Nel corso dei secoli l’aglio è stato usato per curare di tutto: dalla tosse ai disturbi intestinali, dai problemi digestivi fino al morso di serpente. Ma ai giorni nostri ciò che ha attirato l’attenzione dei ricercatori è stato il suo possibile ruolo protettivo contro tumori e malattie cardiovascolari, oltre alla scoperta che l’aglio sembra bloccare l’azione di certi enzimi utili alla sopravvivenza dei germi.

Proprietà

Da studi epidemiologici condotti in Italia, Stati Uniti e Cina è emersa l’esistenza di un’associazione inversa fra consumo di aglio ed incidenza dei tumori dello stomaco e del colon. Questo, naturalmente, non basta a dimostrare che sia proprio l’aglio il fattore protettivo nei confronti dei tumori, anche se, comunque, a suo favore ci sono anche studi su animali che ne evidenziano l’attività anticancerogena.

Negli ultimi anni si sono raccolte varie prove a favore del ruolo dell’aglio nel ridurre la pressione sanguigna, migliorare la fluidità del sangue (diminuire così il rischio di trombosi), abbassare i livelli di colesterolo cattivo (LDL) ed aumentare quello buono (HDL). Di chi il merito? Sembra dell’allicina, una sostanza che si forma quando l’aglio viene tagliato o schiacciato, alla quale si deve il caratteristico odore pungente. Questa ed altre sostanze solforose contenute nell’aglio (ce ne sono più di 40) sembrano poter ridurre l’aggregazione piastrinica e la produzione di colesterolo nel fegato. Oltre ad esse l’aglio contiene potassio, fosforo, le vitamine A e C e selenio che pure partecipa ai meccanismi di difesa contro i radicali liberi.

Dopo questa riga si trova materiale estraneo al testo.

(* ===== verification/Schedules.v ===== *)
(** * The schedules of the maintenance jobs

    [scripts/sync_schedules.py] and the jobs under [config/scheduler/]: which files
    are jobs, what a schedule is created with, and which are written.  The directory,
    the YAML reader and the two AWS clients are parameters.  The last part follows a
    shipped job from its file to the endpoint that runs it. *)
From S2P Require Import Prelude PyFloat PyData Order Errors PyValue RefData Auth Database Repos Sources Maintenance Routes.
Local Open Scope string_scope.
Local Open Scope Z_scope.

Class ScheduleEnv (W : Type) := {
  (** [CONFIG_DIR], [CONFIG_DIR.is_dir()] and the names [CONFIG_DIR.glob("*.yml")] finds *)
  config_dir : string;
  config_is_dir : prog W exn bool;
  glob_yml : prog W exn (list string);
  (** [yaml.safe_load] of the file *)
  safe_load : string → prog W exn pyval;
  (** the [Outputs] of each stack [describe_stacks] answers with *)
  describe_stacks : string → prog W exn (list (option (list (string * string))));
  update_schedule : pyval → prog W exn unit;
  create_schedule : pyval → prog W exn unit;
  (** a line on standard output *)
  shown : string → W → W;
  (** [json.dumps] *)
  input_dumps : pyval → string
}.

Definition PROJECT : string := "quant".
Definition SCHEDULER_STACK : string := PROJECT +:+ "-scheduler".

(** ** Reading the jobs *)

Section sync.
Context {W : Type} `{ScheduleEnv W}.

(** [print] *)
Definition print_line (line : string) : prog W exn unit := λ w, (Ok tt, shown line w).
(** What a row of [sp_get_strategy_list] holds of a version. *)
Record strategy_version := mkVersion { sv_strategy_id : string; sv_strategy_vid : Z; sv_strategy_nm : string }.

Class RerunDb (W : Type) := {
  (** [sp_get_strategy_list(user_id, limit, is_best_ind=None)] *)
  list_versions : string → Z → prog W exn (list strategy_version);
  (** [created_at] of what [sp_get_result(strategy_id, strategy_vid)] gives *)
  result_created_at : string → Z → prog W exn (option Z);
  queued_count : string → Z → prog W exn Z;
  insert_queue : queue_write → prog W exn unit;
  now_utc : prog W exn Z
}.

(** The arguments of the command. *)
Record rerun_args := mkRerunArgs {
  ra_user_id : list string; ra_cutover : option string; ra_priority : string; ra_dry_run : bool
}.

Section rerun.
Context {W : Type} `{RerunDb W} `{JobsEnv W}.

(** ** [stale_versions] *)

Definition stale_version (cutover : Z) (row : strategy_version) : prog W exn (option strategy_version) :=
  result ← result_created_at (sv_strategy_id row) (sv_strategy_vid row);
  mret (match result with
        | None => None
        | Some created_at => if cutover <=? created_at then None else Some row
        end).

Definition stale_versions (user : string) (cutover : Z) : prog W exn (list strategy_version) :=
  rows ← list_versions user 1000;
  stale ← for_each (stale_version cutover) rows;
  mret (omap id stale).

(** ** [rerun_user] *)

Section user.
Context (queued_status_id priority : Z) (user : string) (dry_run : bool).

(** one round of the loop over the batch *)
Definition replay (v : strategy_version) : prog W exn unit :=
  if dry_run then mret tt
  else
    qid ← new_queue_id;
    insert_queue (mkQueueWrite qid (sv_strategy_id v) (sv_strategy_vid v) queued_status_id priority user None).
(** [POST /market-data/subscriptions] *)
Definition subscribe (internal_cusip : string) (tm_interval_id source_app_id : Z) (is_enabled_ind : string)
    (backfill_from_ts : option Z) (series_subscr_id : option string) : prog W exn subscription_row :=
  row ← bar_subscribe instruments internal_cusip tm_interval_id source_app_id is_enabled_ind backfill_from_ts series_subscr_id;
  coverage ← subscr_coverage (mkSeries internal_cusip tm_interval_id source_app_id);
  mret (row, coverage, vendor_symbol instruments internal_cusip source_app_id).

(** [GET /market-data/price-bars/coverage], [/venue-depth] and [/backfill-plan] *)
Definition price_bar_coverage (internal_cusip : string) (tm_interval_id source_app_id : Z) : prog W exn coverage_info :=
  subscr_coverage (mkSeries internal_cusip tm_interval_id source_app_id).
Definition price_bar_venue_depth (internal_cusip : string) (tm_interval_id source_app_id : Z)
    : prog W exn (option Z * option Z * Z) :=
  subscr_depth (mkSeries internal_cusip tm_interval_id source_app_id).
Definition price_bar_backfill_plan (internal_cusip : string) (tm_interval_id source_app_id : Z) (target : datetime)
    : prog W exn BackfillPlan :=
  subscr_plan (mkSeries internal_cusip tm_interval_id source_app_id) target.

(** [POST /market-data/price-bars/backfill]: the result, and whether it is continuous *)
Definition backfill_price_bars (internal_cusip : string) (tm_interval_id source_app_id : Z) (start : datetime)
    (end_ : option datetime) : prog W exn (BackfillResult * bool) :=
  result ← subscr_backfill (mkSeries internal_cusip tm_interval_id source_app_id) start end_;
  mret (result, is_continuous result).
End market_data.

(** ** Snapshots and backtests *)

Section snapshots.
Context {W : Type}.

(** [GET /refdata/{table}] and [GET /config/{table}], of [RedisRefData.get] or [get_config] *)
Definition snapshot_route (read : string → prog W exn (list pyval)) (table : string) : prog W exn (list pyval) :=
  answering [(CValueError, 404)] (read table).

(** [POST /refdata/refresh] and [POST /config/refresh], of [RefDataPublisher.publish] *)
Definition refresh_snapshot (publish : string → prog W exn Z) (schema : string) : prog W exn pyval :=
  n ← catch (publish schema) (λ e, raise (HTTPException 503 ("refresh failed: " +:+ exn_msg e)));
  mret (VDict [("tables", VInt n)]).

(** [_http_error] *)
Definition http_error (e : exn) : exn :=
  if isinstance e CBacktestError then HTTPException (default 500 (exn_status_code e)) (exn_msg e)
  else HTTPException 400 (exn_msg e).

(** The three routes of [backtest.py], of the run each makes. *)
Definition backtest_route {A} (run : prog W exn A) : prog W exn A := catch run (λ e, raise (http_error e)).
End snapshots.

(** ** Both lists of standing requests *)

(** The two pages show each current row once between them: a row with a metric as a
    provider series, a row without as a venue subscription. *)
Theorem series_are_listed_once {W} `{SubscrDb W} rows (w : W) : sp_get_series_subscr w = (Ok rows, w) →
  ∃ providers venues, list_provider_series w = (Ok providers, w) ∧ venue_rows w = (Ok venues, w) ∧
    (map ss_id providers ++ map bs_id venues)%list ≡ₚ map ss_id rows.
Proof.
  intros Hr. eexists _, _. split; [unfold list_provider_series; by rewrite (bind_ok _ _ _ _ _ Hr)|].
  split; [unfold venue_rows; by rewrite (bind_ok _ _ _ _ _ Hr)|]. clear Hr.
  induction rows as [|r rows IH]; [done|]. rewrite !filter_cons.
  destruct (ss_app_metric_id r) as [m|] eqn:E; cbn.
  - by constructor.
  - rewrite <-IH. symmetry. apply Permutation_middle.
Qed.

Ma quanto aglio bisognerebbe mangiare ogni giorno per ottenere tutti questi benefici? Di certo non lo si sa ancora; per esempio, secondo alcuni studi, per ridurre il livello di colesterolo ce ne vorrebbero quattro spicchi al giorno, mentre, secondo altri, ne basterebbe anche meno. Si tratta, in ogni caso, di quantità non facili da raggiungere anche per gli ovvi problemi per l’alito.

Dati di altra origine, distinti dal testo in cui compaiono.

(* ===== verification/Harness.v ===== *)
(** * The offline harness of saved responses

    [scripts/glassnode_local_harness.py]: directories of saved copies are compared
    pair by pair, and a manifest of cases is checked against the copies and the
    contracts beside it.  The file system, the texts of class names and the order
    of a set are parameters; a path is its text. *)
From S2P Require Import Prelude PyFloat PyData Order Errors PyValue RefData Json SavedCopies.
Local Open Scope string_scope.
Local Open Scope Z_scope.

(** ** Equality of JSON values *)

(** [z == f], exactly *)
Definition int_is_float (z : Z) (f : float) : bool :=
  match f with
  | S754_zero _ => z =? 0
  | S754_finite s m e => let '(n, d) := ratio s m e in z * d =? n
  | _ => false
  end.

Definition int_of_bool (b : bool) : Z := if b then 1 else 0.

(** [a == b]: numbers by their value, a boolean being a number, and dictionaries
    whatever the order of their keys *)
Fixpoint py_eq (a b : pyval) : bool :=
  match a with
  | VNone => match b with VNone => true | _ => false end
  | VBool x =>
      match b with
      | VBool y => Bool.eqb x y | VInt z => int_of_bool x =? z | VFloat f => int_is_float (int_of_bool x) f | _ => false
      end
  | VInt z =>
      match b with VBool y => z =? int_of_bool y | VInt z' => z =? z' | VFloat f => int_is_float z f | _ => false end
  | VFloat f =>
      match b with
      | VBool y => int_is_float (int_of_bool y) f | VInt z => int_is_float z f | VFloat g => feqb f g | _ => false
      end
  | VStr s => is_str s b
  | VList l =>
      match b with
      | VList m =>
          (fix go l m := match l, m with
                         | [], [] => true
                         | x :: l', y :: m' => py_eq x y && go l' m'
                         | _, _ => false
                         end) l m
      | _ => false
      end
  | VDict d =>
      match b with
      | VDict e =>
          (length d =? length e)%nat &&
          forallb (λ kv, match dict_get kv.1 e with Some y => py_eq kv.2 y | None => false end) d
      | _ => false
      end
  end.

(** [k in v] *)
Definition py_in (k : string) (v : pyval) : res exn bool :=
  match v with
  | VDict d => Ok (bool_decide (is_Some (dict_get k d)))
  | VList l => Ok (existsb (is_str k) l)
  | VStr s => Ok (str_contains k s)
  | _ => Raise (TypeError ("argument of type '" +:+ type_name v +:+ "' is not iterable"))
  end.

(** [v is False] *)
Definition is_false (v : pyval) : bool := match v with VBool false => true | _ => false end.

Definition repr_tuple (parts : list string) : string :=
  match parts with
  | [p] => "(" +:+ p +:+ ",)"
  | _ => "(" +:+ join ", " parts +:+ ")"
  end.
Definition repr_opt (s : option string) : string := match s with None => "None" | Some s => repr_str s end.
Definition opt_str (s : option string) : pyval := match s with None => VNone | Some s => VStr s end.

(** [if not b: raise AssertionError(msg)], and a check made under a condition *)
Definition require (b : bool) (msg : string) : res exn unit := if b then mret tt else Raise (AssertionError msg).
Definition check_if (b : bool) (m : res exn unit) : res exn unit := if b then m else mret tt.

(** [_eq], and [_eq(actual, expect[key], label)] *)
Definition eq_check (actual expected : pyval) (label : string) : res exn unit :=
  require (py_eq actual expected) (label +:+ ": " +:+ repr_val actual +:+ " != " +:+ repr_val expected).
Definition eq_to (actual expect : pyval) (key label : string) : res exn unit :=
  v ← getitem key expect; eq_check actual v label.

Ecco perché si è pensato che i supplementi a base d’aglio, relativamente inodori, potessero rappresentare un’efficace alternativa. Ma un recente studio, pubblicato su Archives of Internal Medicine, fa sorgere qualche dubbio a proposito. Da questo, infatti, è emerso che l’uso di supplementi in quantità pari a 900 mg di polvere d’aglio al giorno (equivalenti all’incirca ad uno spicchio) protratto per 12 settimane non portano ad una riduzione significativa del colesterolo.

In attesa che la ricerca chiarisca meglio i termini della questione, anche perché non si può escludere che siano necessari tempi più lunghi per ottenere i risultati sperati, quel che si può sicuramente fare fin d’ora è cominciare a mangiare l’aglio più spesso, non fosse altro per il sapore che apporta ai piatti, riducendo la quantità di condimento e di sale. E questo è un vantaggio per la prevenzione delle malattie cardiovascolari.
Nella dieta

Come aggiungere aglio alla dieta? Il modo migliore è quello di aggiungerlo crudo agli alimenti, finemente tritato. Lo si può utilizzare per insaporire il pesce, le patate ed altri ortaggi, magari accompagnato da un trito di prezzemolo. Per chi proprio non lo gradisce così, c’è sempre la possibilità di aggiungerlo ai cibi prima della cottura o, in alternativa, di metterlo prima in forno, ed usarlo poi con gli altri alimenti al posto dell’aglio crudo.